The registrant's audit committee has not considered whether the provision of non-audit services to the registrant's investment adviser (not including any sub-adviser whose role is primarily portfolio management and is subcontracted with or overseen by another investment adviser), and any entity controlling, controlled by, or under common control with the investment adviser that provides ongoing services to the registrant, that were not pre-approved pursuant to paragraph (c)(7)(ii) of Rule 2-01 of Regulation S-X, is compatible with maintaining the principal accountant's independence.


Item 5. Audit Committee of Listed Companies.   Not applicable.


Item 6.  Schedule of Investments.


Not applicable – schedule filed with Item 1.


Item 7. Disclosure of Proxy Voting Policies and Procedures for Closed-End Funds.  Not applicable.


Item 8.  Portfolio Managers of Closed-End Funds.   Not applicable.


Item 9.  Purchases of Equity Securities by Closed-End Funds.  Not applicable.


Item 10.   Submission of Matters to a Vote of Security Holders.  


The registrant has not adopted procedures by which shareholders may recommend nominees to the registrant's board of trustees.

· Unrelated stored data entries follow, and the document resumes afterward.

(** ** Memory lemmas *)

Lemma store_app (pre post : list Z) y x n :
  n = Z.of_nat (length pre) → store (pre ++ y :: post) n x = Some ((pre ++ [x]) ++ post).
Proof.
  intros ->. unfold store. rewrite length_app. cbn [length].
  zdecide.
  replace (Z.to_nat _) with (length pre + 0)%nat by lia. rewrite insert_app_r. simpl.
  by rewrite <- (assoc_L _ pre).
Qed.

Lemma load_app (pre post : list Z) c n :
  n = Z.of_nat (length pre) → load (pre ++ c :: post) n = Some c.
Proof.
  intros ->. unfold load. zdecide.
  rewrite lookup_app_r by lia. by replace (_ - _)%nat with 0%nat by lia.
Qed.

Lemma strlen_text (s rest : list Z) :
  Forall char_ok s → strlen (s ++ 0 :: rest) = Z.of_nat (length s).
Proof.
  induction 1 as [|c s Hc _ IH]; [done|]. cbn [app strlen length].
  unfold char_ok in Hc. zdecide. rewrite IH. lia.
Qed.

(** ** The tables are inverse to each other *)

Definition index_ok (c : Z) : bool :=
  match load decoder (u8 (c - 32)) with
  | Some k => if k =? 0xFF then true else (0 <=? k) && (k <? 85) && (digit_char k =? c)
  | None => true
  end.

Lemma tables_lookup k : 0 ≤ k < 85 → load encoder k = Some (digit_char k).
Proof.
  intros H. unfold load, digit_char. zdecide.
  destruct (lookup_lt_is_Some_2 encoder (Z.to_nat k)) as [c ->]; [|done].
  change (length encoder) with 85%nat. lia.
Qed.

(** A property of all numbers below a bound, checked by evaluation. *)
Lemma seqZ_check (P : Z → bool) n m : forallb P (seqZ n m) = true → ∀ k, n ≤ k < n + m → P k = true.
Proof.
  intros H k Hk. rewrite forallb_forall in H. apply H.
  rewrite <- list_elem_of_In. apply elem_of_seqZ. lia.
Qed.

Lemma digit_char_ok k : 0 ≤ k < 85 → char_ok (digit_char k).
Proof.
  intros H. pose proof (seqZ_check (λ k, (0 <? digit_char k) && (digit_char k <? 256)) 0 85 eq_refl k H) as Hc.
  cbn beta in Hc. apply andb_prop in Hc as [?%Z.ltb_lt ?%Z.ltb_lt]. done.
Qed.

Lemma decoder_digit k :
  0 ≤ k < 85 → load decoder (u8 (digit_char k - 32)) = Some k.
Proof.
  intros H.
  pose proof (seqZ_check (λ k, bool_decide (load decoder (u8 (digit_char k - 32)) = Some k)) 0 85 eq_refl k H) as Hc.
  by apply bool_decide_eq_true in Hc.
Qed.

Lemma decoder_inv c k :
  char_ok c → load decoder (u8 (c - 32)) = Some k → k ≠ 0xFF → 0 ≤ k < 85 ∧ digit_char k = c.
Proof.
  intros H Hk Hn. pose proof (seqZ_check index_ok 0 256 eq_refl c) as Hc.
  unfold char_ok, index_ok in *. rewrite Hk in Hc. specialize (Hc ltac:(lia)).
  destruct (Z.eqb_spec k 0xFF); [done|].
  apply andb_prop in Hc as [[?%Z.leb_le ?%Z.ltb_lt]%andb_prop ?%Z.eqb_eq]. done.
Qed.

(** [lia] with division and modulo by constants. *)
Ltac mlia := Z.to_euclidean_division_equations; lia.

Item 11.  Controls and Procedures.  


(a)

The Principal Executive and Financial Officers concluded that the Registrant's Disclosure Controls and Procedures are effective based on their evaluation of the Disclosure Controls and Procedures as of a date within 90 days of the filing of this report.


(b)

There were no significant changes in the registrant’s internal control over financial reporting that occurred during the registrant’s second fiscal half-year that have materially affected, or are reasonably likely to materially affect, the registrant’s internal control over financial reporting.


Item 12.  Exhibits.  


(a)(1)

EX-99.CODE ETH.  Filed herewith.


(a)(2)

EX-99.CERT.  Filed herewith.


(a)(3)

Any written solicitation to purchase securities under Rule 23c-1 under the Act (17 CFR 270.23c-1) sent or given during the period covered by the report by or on behalf of the registrant to 10 or more persons.  Not applicable.


(b)

EX-99.906CERT.  Filed herewith.


SIGNATURES


Pursuant to the requirements of the Securities Exchange Act of 1934 and the Investment Company Act of 1940, the registrant has duly caused this report to be signed on its behalf by the undersigned, thereunto duly authorized.


The NYSA Series Trust


By /s/Gregg A. Kidd

*Gregg A. Kidd

Chief Executive Officer


Date June 24, 2013


Pursuant to the requirements of the Securities Exchange Act of 1934 and the Investment Company Act of 1940, this report has been signed below by the following persons on behalf of the registrant and in the capacities and on the dates indicated.


By /s/Gregg A. Kidd

*Gregg A. Kidd

Chief Executive Officer


Date June 24, 2013


By /s/Daniel F. Raite

*Daniel F. Raite

Chief Financial Officer


Date June 24, 2013


* Print the name and title of each signing officer under his or her signature.